Kitty Green's new movie is simple, stark and searing.
Credit: Courtesy: Bleecker Street

In Kitty Green’s blistering new movie, “The Assistant,” the monotony of a modern workplace is downright cataclysmic, from routine daily duties that don’t much call our attention to the heinous acts – not explicitly stated, but widely and silently acknowledged – of unnamed higher-ups that very much do. Urgently of the moment, “The Assistant” is blunt-force storytelling comprised of increasingly-dire detail, and a film that uses the realities of our post-#MeToo world to shade in the margins of its narrative in ways that few others do.

The movie’s timeline encompasses a single harrowing day. As the young office hand at an unnamed film production company, Jane (Julia Garner) is the first one to work; the one who makes the coffee; the one who recites excuses to her boss’s wife when she calls; the one who takes care of ordering lunch; and, oh yes, the one who worked over the weekend as well. Keeping mostly to the checklist of things to do, she’s dutiful, bordering on subservient, and the performance from 26-year-old Garner – reminiscent of Shailene Woodley here – serves as the keystone to Green’s ostensibly muted screenplay. She speaks few words but still manages to communicate an immense amount with silent glances of trepidation; she’s wary of those she works alongside and works for. It’s without question one of the decade’s first great performances, and the fine line that the unassuming Jane has to walk is underscored by cinematographer Michael Latham's camera, which tends to loom overhead and stare straight down as if it were a supervisor monitoring every move. 

Her actions eventually begin to sway outside what she’s asked to do and into what she feels she must do when she surmises what might be happening between her boss – a little-seen suit-wearing figure – and the young unknown girl who mysteriously shows up.
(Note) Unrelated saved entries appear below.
Lemma drive_step_add filename o (l : lib C) r l' :
  daemon_call hot_add_call -> add_drive filename o l = (Ret r, l') ->
  drives_ok (g_drives (l_g l)) -> drives_ok (g_drives (l_g l')).
Proof.
  intros Hcall E Hok. destruct (create_drive_lib filename o l) as (r1 & g' & E1 & (Hs' & Hd & Hb) & Hc).
  unfold guestfs__add_drive_opts in E. rewrite (bind_Ret _ _ _ _ _ E1) in E.
  assert (drives_ok (g_drives g')) as Hok' by (by rewrite Hd).
  destruct r1 as [d|]; [|by injection E as <- <-].
  assert (forall i g2, on_hm (C := C) (add_drive_to_handle_at d i) (l <| l_g := g' |>) = (Ret tt, l <| l_g := g2 |>) ->
    (i <= length (g_drives g'))%nat -> (forall x, g_drives g' !! i = Some x -> x = None) -> drives_ok (g_drives g2)) as Hadd.
  { intros i g2 E2 Hi Hfree. destruct (add_at_free d i g' Hi Hfree) as (ds & E3 & L1 & L2 & _).
    unfold on_hm, zoom in E2. change (l_g (l <| l_g := g' |>)) with g' in E2. rewrite E3 in E2.
    injection E2 as <-. cbn. apply drives_ok_lookup. intros j x Hx. destruct (decide (j = i)) as [->|Hj].
    - rewrite L1 in Hx. injection Hx as <-. by destruct Hc.
    - rewrite L2 in Hx by done. unfold drives_ok in Hok'. rewrite Forall_forall in Hok'.
      eapply Hok', list_elem_of_lookup_2, Hx. }
  destruct (decide (g_state (l_g (l <| l_g := g' |>)) = CONFIG)).
  - apply bind_inv in E as ([] & l2 & E2 & E3). injection E3 as <- <-.
    assert (exists g2, l2 = l <| l_g := g2 |>) as [g2 ->].
    { unfold on_hm, zoom in E2. destruct (add_drive_to_handle d _) as [? g2]. injection E2 as _ <-. eauto. }
    apply (Hadd (length (g_drives g')) g2 E2); [done|]. intros x Hx%lookup_lt_Some. lia.
  - unfold hot_add in E. cbn [l_g upd upd_l_g] in E.
    assert (forall m : string, drives_ok (g_drives (error g' m))) as Herr.
    { intros m. by rewrite (f_equal g_drives (core_error_errno g' 0 m) : g_drives (error g' m) = g_drives g'). }
    destruct (bo_hot_add_drive (g_backend_ops g')) as [f|]; [|injection E as <- <-; apply Herr].
    destruct (drv_disk_label d) as [label|]; [|injection E as <- <-; apply Herr].
    destruct (f d _ =? -1); [by injection E as <- <-|].
    destruct (hotplug_index_spec (g_drives g')) as (H1 & H2 & _ & _).
    apply bind_inv in E as ([] & l2 & E2 & E3).
    assert (exists g2, l2 = l <| l_g := g2 |>) as [g2 ->].
    { unfold on_hm, zoom in E2. destruct (add_drive_to_handle_at d _ _) as [? g2]. injection E2 as _ <-. eauto. }
    apply bind_inv in E3 as (r4 & l4 & E4 & E5).
    destruct (Hcall label (l <| l_g := g2 |>)) as (r5 & l5 & E6 & Hev & _). rewrite E4 in E6. injection E6 as -> ->.
    assert (l' = l5) as -> by (destruct (r5 =? -1); by injection E5).
    eapply drives_ok_evolves; [exact Hev|]. by eapply Hadd.
Qed.

Lemma drives_ok_clear_slot i drives : drives_ok drives -> drives_ok (clear_slot i drives).
Proof.
  intros Hok. unfold clear_slot. case_if; [apply Forall_take|]; by apply Forall_insert.
Qed.

Lemma drive_step_remove label (l : lib C) r l' :
  daemon_call hot_remove_precheck -> daemon_call hot_remove_call ->
  remove_drive label l = (Ret r, l') -> drives_ok (g_drives (l_g l)) -> drives_ok (g_drives (l_g l')).
Proof.
  intros Hpre Hrm E Hok. unfold guestfs__remove_drive in E.
  assert (forall m : string, drives_ok (g_drives (error (l_g l) m))) as Herr.
  { intros m. by rewrite (f_equal g_drives (core_error_errno (l_g l) 0 m) : g_drives (error (l_g l) m) = g_drives (l_g l)). }
  destruct (find_label label 0 (g_drives (l_g l))) as [[i d]|]; [|injection E as <- <-; apply Herr].
  destruct (decide (g_state (l_g l) = CONFIG)).
  { injection E as <- <-. cbn. by apply Forall_delete. }
  unfold hot_remove in E.
  destruct (bo_hot_remove_drive (g_backend_ops (l_g l))) as [f|]; [|injection E as <- <-; apply Herr].
  destruct (Hpre label l) as (r1 & l1 & E1 & Hev1 & _). rewrite (bind_Ret _ _ _ _ _ E1) in E.
  pose proof (drives_ok_evolves _ _ Hev1 Hok) as Hok1.
  destruct (r1 =? -1); [by injection E as <- <-|]. destruct (f d i =? -1); [by injection E as <- <-|].
  unfold on_g in E. rewrite bind_modify in E.
  match type of E with (_ <- hot_remove_call label ;; _) ?x = _ => destruct (Hrm label x) as (r3 & l3 & E3 & Hev3 & _) end.
  rewrite (bind_Ret _ _ _ _ _ E3) in E. assert (l' = l3) as -> by (destruct (r3 =? -1); by injection E).
  eapply drives_ok_evolves; [exact Hev3|]. by apply drives_ok_clear_slot.
Qed.

Lemma dummy_ok : drive_ok (mk_drive (mk_source drive_protocol_file None "" [] None None) None false
  None None None None discard_disable false).
Proof. by split. Qed.

(** C36: Over any sequence of adding, removing, hotplugging, rolling back drives and protocol
    operations, every drive of the handle satisfies the constraints its protocol and options
    demand (validated names, servers, ports, cache modes and discard modes), and every read-only
    drive has an overlay that protects the original. *)
Theorem drives_always_ok (l l' : lib C) :
  daemon_call hot_add_call -> daemon_call hot_remove_precheck -> daemon_call hot_remove_call ->
  rtc drive_step l l' -> drives_ok (g_drives (l_g l)) ->
  Forall (opt (fun d => drive_ok d /\ (drv_readonly d = true -> is_Some (drv_overlay d)))) (g_drives (l_g l')).
Proof.
  intros H1 H2 H3 Hr Hok. eapply Forall_impl with (P := opt drive_ok).
  2:{ intros [d|]; [|done]. intros Hd. split; [done|]. by destruct Hd. }
  induction Hr as [|x y z Hxy _ IH]; [done|]. apply IH. clear IH.
  destruct Hxy as [f o l r l' E|label l r l' E|l l' E|old_i l|l l' E].
  - by eapply drive_step_add.
  - by eapply drive_step_remove.
  - unfold on_hm, zoom in E. cbn in E. destruct (add_drive_to_handle _ (l_g l)) as [o g'] eqn:E1.
    injection E as -> <-. cbn. unfold add_drive_to_handle in E1.
    match type of E1 with add_drive_to_handle_at ?d ?i ?g = _ =>
      destruct (add_at_free d i g) as (ds & E2 & _ & _ & ->); [done|intros x Hx%lookup_lt_Some; lia|] end.
    rewrite decide_True in E2 by done. rewrite E2 in E1. injection E1 as <-. cbn.
    apply Forall_app. split; [done|]. constructor; [|done]. apply dummy_ok.
  - cbn. by apply Forall_take.
  - by eapply drives_ok_evolves.
Qed.
End properties.

(** ** Servers *)

Lemma chars_app a b : chars (a +:+ b) = chars a ++ chars b.
Proof. induction a as [|c a IH]; [done|]. change (c :: chars (a +:+ b) = c :: chars a ++ chars b). by rewrite IH. Qed.

Lemma span_app {A} (p : A -> bool) a x b : Forall (fun c => p c = true) a -> p x = false ->
  span p (a ++ x :: b) = (a, x :: b).
Proof. induction 1 as [|c a Hc _ IH]; intros Hx; cbn; [by rewrite Hx|]. by rewrite Hc, IH. Qed.
Lemma span_all {A} (p : A -> bool) a : Forall (fun c => p c = true) a -> span p a = (a, []).
Proof. induction 1 as [|c a Hc _ IH]; cbn; [done|]. by rewrite Hc, IH. Qed.

Lemma str_forallb_chars p s : str_forallb p s = true <-> Forall (fun c => p c = true) (chars s).
Proof.
  induction s as [|c s IH]; cbn; [split; [constructor|done]|]. rewrite andb_true_iff, Forall_cons, IH. done.
Qed.

Lemma of_chars_chars s : of_chars (chars s) = s.
Proof. apply String.string_of_list_ascii_of_string. Qed.

(** host:digits is recognised. *)
Lemma re_hostname_port_ok host ds : str_forallb (fun c => negb (Ascii.eqb c nl)) host = true ->
  str_forallb c_isdigit ds = true -> ds <> "" -> re_hostname_port (host +:+ ":" +:+ ds) = Some (host, ds).
Proof.
  intros Hh Hd Hne. unfold re_hostname_port. rewrite !chars_app, !rev_app_distr.
  apply str_forallb_chars in Hh, Hd.
  assert (Forall (fun c => c_isdigit c = true) (rev (chars ds))) as Hd' by by apply Forall_rev.
  assert (rev (chars ds) <> []) as Hne'.
  { intros E. apply (f_equal (@rev ascii)) in E. rewrite rev_involutive in E. cbn in E.
    apply Hne. rewrite <- (of_chars_chars ds), E. done. }
  change (chars ":") with [":"%char]. cbn [rev app]. rewrite <- !app_assoc. cbn [app].
  destruct (rev (chars ds)) as [|c r] eqn:Er; [done|]. cbn [app].
  inversion Hd' as [|? ? Hc Hr]; subst.
  assert (Ascii.eqb c nl = false) as -> by (destruct (Ascii.eqb_spec c nl); [subst; done|done]).
  change (c :: r ++ ":"%char :: rev (chars host)) with ((c :: r) ++ ":"%char :: rev (chars host)).
  rewrite (span_app c_isdigit) by done. cbn [Ascii.eqb Bool.eqb].
  rewrite (span_all (fun c => negb (Ascii.eqb c nl))) by by apply Forall_rev. cbn [fst].
  rewrite rev_involutive, <- Er, rev_involutive, !of_chars_chars. done.
Qed.

Lemma valid_hostname_no_nl h : valid_hostname h = true -> str_forallb (fun c => negb (Ascii.eqb c nl)) h = true.
Proof.
  unfold valid_hostname. intros [_ H]%andb_prop. apply str_forallb_chars in H. apply str_forallb_chars.
  eapply Forall_impl; [exact H|]. intros c Hc. cbn in *. destruct (Ascii.eqb_spec c nl) as [->|]; [done|done].
Qed.

(** A server printed as tcp:host:port with a valid host name and port parses back to that
    server, and whatever is parsed satisfies the constraints on servers. *)
Theorem parse_server_roundtrip host ds g :
  valid_hostname host = true -> str_forallb c_isdigit ds = true -> ds <> "" ->
  valid_port (digits_value ds) = true ->
  parse_one_server ("tcp:" +:+ host +:+ ":" +:+ ds) g =
    (Ret (Some (mk_server drive_transport_tcp host (digits_value ds))), g) /\
  (forall s, exists r g', parse_one_server s g = (Ret r, g') /\ opt server_ok r /\ g_drives g' = g_drives g).
Proof.
  intros Hh Hd Hne Hp. split.
  - unfold parse_one_server. rewrite after_prefix_app. unfold parse_host.
    rewrite re_hostname_port_ok by (done || by apply valid_hostname_no_nl).
    rewrite sscanf_digits by done. cbn [mbind option_bind].
    assert (s32 (clamp_long (digits_value ds)) = digits_value ds) as ->.
    { unfold valid_port in Hp. unfold clamp_long. rewrite s32_id; lia. }
    rewrite Hp, Hh. done.
  - intros s. destruct (yields_parse_one_server s g g) as (r & g' & E & (_ & Hdr & _) & Hr); [done|]. eauto.
Qed.

Lemma parse_server_roundtrip_witness :
  parse_one_server "tcp:example.com:10809" Examples.ex_handle =
  (Ret (Some (mk_server drive_transport_tcp "example.com" 10809)), Examples.ex_handle).
Proof.
  exact (proj1 (parse_server_roundtrip "example.com" "10809" Examples.ex_handle eq_refl eq_refl
    ltac:(discriminate) eq_refl)).
Defined.

(** A port that does not fit in an int wraps around and may be accepted. *)
Lemma port_wraps_around :
  fst (parse_one_server "example.com:4294967376" Examples.ex_handle) =
  Ret (Some (mk_server drive_transport_none "example.com" 80)) /\
  digits_value "4294967376" = 4294967376.
Proof. split; vm_compute; reflexivity. Qed.

(** The slot of a hotplugged drive: the last free one, where the comment in
    the code says the first. *)
Lemma hotplug_not_first d :
  hotplug_index [Some d; None; Some d; None; Some d] = 3%nat.
Proof. reflexivity. Qed.

(** ** Witnesses *)

Definition ex_backend : backend_ops :=
  mk_backend_ops 0 (Some (fun _ => Some "/tmp/overlay1")) (fun _ => 0) None None
    (Some (fun _ _ => 0)) (Some (fun _ _ => 0)).
Definition ex_drives_lib (st : state) (drives : list (option drive)) : lib connection_socket :=
  mk_lib (Examples.ex_handle <| g_state := st |> <| g_backend_ops := ex_backend |> <| g_drives := drives |>)
    (Some (ex_socket [])) (mk_file_io None [] [] None [] []).
Definition ex_optargs : add_drive_optargs :=
  mk_optargs (Some true) (Some "raw") None None (Some "data") None None None None None None None.
Definition ex_disk_create (f fmt : string) (size : Z) : hm Z := ret 0.
Definition ex_call (label : string) : M (lib connection_socket) Z := ret 0.

Lemma ex_disk_create_neutral f fmt size : yields (fun _ => True) (ex_disk_create f fmt size).
Proof. by apply yields_ret. Qed.
Lemma ex_call_daemon : daemon_call ex_call.
Proof. intros label l. exists 0, l. split_and!; [done|constructor|done]. Qed.

Lemma add_drives_rollback_witness :
  exists rs l', add_all (fun _ => None) None (fun t => inr t) ex_disk_create ex_call
      [("/disk.img", ex_optargs); ("/dev/null", no_optargs)] (ex_drives_lib CONFIG []) = (Ret rs, l') /\
    drives_ok (g_drives (l_g l')).
Proof.
  destruct (add_drives_rollback (fun _ => None) None (fun t => inr t) ex_disk_create ex_call
    ex_disk_create_neutral eq_refl [("/disk.img", ex_optargs); ("/dev/null", no_optargs)] (ex_drives_lib CONFIG []))
    as (rs & l' & H1 & H2 & _); [reflexivity|constructor|]. eauto.
Defined.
She’s the new assistant, Jane is told, just in from Idaho. So why hadn’t she heard of her? Jane begins to piece it together while the audience does, too; between being asked to accompany the girl to a hotel, the executive later heading there himself, the calls from his unseen wife demanding to know who “she” is, Green’s story provides just enough connective tissue while relying on what we now know about Harvey Weinstein’s predatory tactics to provide the pulse.

It’s a startling showcase in not only being inspired by current (or very-recent) events, but in looking to them to shape the margins of a story, making this a bleaker counter-programming to last year’s “Bombshell,” in which talks of lawsuits and “going to war” involved women high enough in the corporate food chain that they could risk going to war, and enduring the fallout.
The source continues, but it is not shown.